Still, she got some wonderful quotes.

“Duffield has a close relationship with the current archbishop, Justin Welby. She points up at the pulpit where the head of the church delivers his sermons, before gesturing to the adjacent area where she gets to sit for the services. The spot is so front row that when the sermons end and Welby clambers down, he’ll whisper an invitation for drinks. ‘I really like him, such a lot,’ Duffield says. ‘He’s much funnier and more fun than you would realize in real life. And it’s so great when he puts people at their ease.’

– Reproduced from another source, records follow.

(** [new ctor()] when the constructor returns: a fresh object. *)
Definition allocate (ctor : ElementClass) : Gen nat := fun w =>
  mkRun [] (setHeap (heap w ++ [{| classOf := ctor; props := ∅ |}]) w) (Done (length (heap w))).

(** [renderInfo.instances[renderInfo.instances.length - 1].instance = instance],
    a [TypeError] on an empty array. *)
Definition storeInstance (l : nat) (fs : list Frame) : Exn + list Frame :=
  match last fs with
  | None => inl (TypeError "instances[instances.length - 1].instance")
  | Some _ =>
      inr (alter (fun f => {| frame_tagName := frame_tagName f; frame_instance := Some l |})
                 (length fs - 1) fs)
  end.

Definition logError (e : Exn) : Gen unit :=
  modify (fun w => setConsole (console w ++ [CtorException e]) w).

(** [(instance as any)[propertyName] = value] *)
Definition setProperty (l : nat) (propertyName : string) (v : value) : Gen unit :=
  modify (fun w =>
    setHeap (alter (fun o => {| classOf := classOf o;
                                props := <[propertyName := v]> (props o) |}) l (heap w)) w).

(** The start of the element branch of [handleNode]: the instance, if one
    was constructed, and [writeTag]. *)
Definition instantiate (tagName : string) : Gen (option nat * bool) :=
  if JS.includesChar "-"%char tagName then
    match customElements ext tagName with
    | Some ctor =>
        match ctorThrows ctor with
        | Some e => logError (Thrown e) ;; ret (None, true)
        | None =>
            let* instance := allocate ctor in
            let* w := getWorld in
            match storeInstance instance (instances w) with
            | inr fs => modify (setInstances fs) ;; ret (Some instance, true)
            | inl e => logError e ;; ret (Some instance, true)
            end
        end
    | None => ret (None, false)
    end
  else ret (None, false).

(** ** The streaming renderer

    [renderValue], [renderTemplateResult] and the element renderer call each
    other; the callee [self] stands for [renderValue] in what follows, and the
    knot is tied by [renderValue] below. *)

Section Open.

Variable self : value -> Gen unit.

(** Modelled from the spec: [LitElementRenderer.renderElement] of
    [lit-element-renderer.js], which is not among the sources.  It streams the
    instance's own rendering output, by the same algorithm, into the current
    stream. *)
Definition renderElement (instance : nat) : Gen unit :=
  let* w := getWorld in
  match heap w !! instance with
  | Some e => self (elementRender (classOf e) (props e))
  | None => throw (TypeError "instance.render")
  end.

Section Template.

Variable result : TemplateResult.
Variable template : ParsedTemplate.

(** The branch of a bound attribute on the sigil of its name: the chunks it
    yields and the cursor after it.  [name] is the name as written in the
    template, [attributeName] the parsed one without the suffix. *)
Definition handleBinding (tagName : string) (instance : option nat) (attr : Attribute)
    (name attributeName : string) (statics : list string) (cur : Cursor) : Gen Cursor :=
  if JS.startsWith name "." then
    let propertyName := JS.tail name in
    let '(v, cur) :=
      if bool_decide (length statics = 2)
      then (default VUndefined (values result !! partIndex cur),
            setPartIndex (partIndex cur + 1) cur)
      else (VStr (getAttrValue attr result (partIndex cur)),
            setPartIndex (partIndex cur + (length statics - 1)) cur) in
    match instance with
    | Some l => setProperty l propertyName v
    | None => ret tt
    end ;;
    match reflectedAttributeName ext tagName propertyName with
    | Some reflectedName => yield (reflectedName +:+ "=" +:+ dquote +:+ String_ v +:+ dquote)
    | None => ret tt
    end ;;
    ret cur
  else if JS.startsWith name "@" then
    ret (setPartIndex (partIndex cur + (length statics - 1)) cur)
  else if JS.startsWith name "?" then
    let attributeName := JS.tail attributeName in
    if bool_decide (statics = [""; ""]) then
      let v := default VUndefined (values result !! partIndex cur) in
      let cur := setPartIndex (partIndex cur + 1) cur in
      (if truthy v then yield attributeName else ret tt) ;;
      ret cur
    else throw BooleanAttributeError
  else
    let attributeString :=
      attributeName +:+ "=" +:+ dquote +:+ getAttrValue attr result (partIndex cur) in
    let cur := setPartIndex (partIndex cur + (length statics - 1)) cur in
    yield (attributeString +:+ dquote) ;;
    ret cur.

(** The body of the loop over [node.attrs]; the accumulator is the cursor
    and [boundAttrsCount]. *)
Definition handleAttr (tagName : string) (instance : option nat)
    (acc : Cursor * nat) (attr : Attribute) : Gen (Cursor * nat) :=
  let '(cur, boundAttrsCount) := acc in
  if JS.endsWith (attr_name attr) "$lit$" then
    let stringForPart := default "undefined" (raw (strings result) !! partIndex cur) in
    match lastAttributeName ext stringForPart with
    | None => throw (TypeError "lastAttributeNameRegex.exec(stringForPart)[2]")
    | Some name =>
        let statics := split (rnd ext) (attr_value attr) in
        let attributeName :=
          JS.dropSuffix (attr_name attr) (String.length boundAttributeSuffix) in
        yield (JS.substring (html template) (lastOffset cur) (Some (attr_startOffset attr))) ;;
        let* cur := handleBinding tagName instance attr name attributeName statics cur in
        let* cur := lift (skipTo (attr_endOffset attr) cur) in
        ret (nextTemplatePart cur, boundAttrsCount + 1)
    end
  else ret acc.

“The pair often catch up over tea in the cathedral gardens or in the Pugin room in Parliament. ‘If I’ve ever really got anything playing on my mind I know where he is,’ she says. ‘He’s just a really sweet friend, I guess. He’s just sort of there.’”

I’ve never seen the Archbishop in an unofficial capacity; but, even when he is merely off the record, rather than off the job, he has an extraordinary gift for highlighting whatever is ridiculous or merely enjoyable in the world around him, when there’s any such thing to be found. No wonder he has needed treatment for depression.


THE people from St Edmundsbury & Ipswich diocese’s outsourced publicity firm got in touch, very agitated that I had written that no response from them had reached me last week (Press, 28 July). They had sent one immediately, they said. Send it again, I said. Again, nothing got through. It appears that nothing they sent to my Gmail account arrives. What’s sent to my private account came through, but marked as “Junk”. Perhaps they have got on to some blacklist.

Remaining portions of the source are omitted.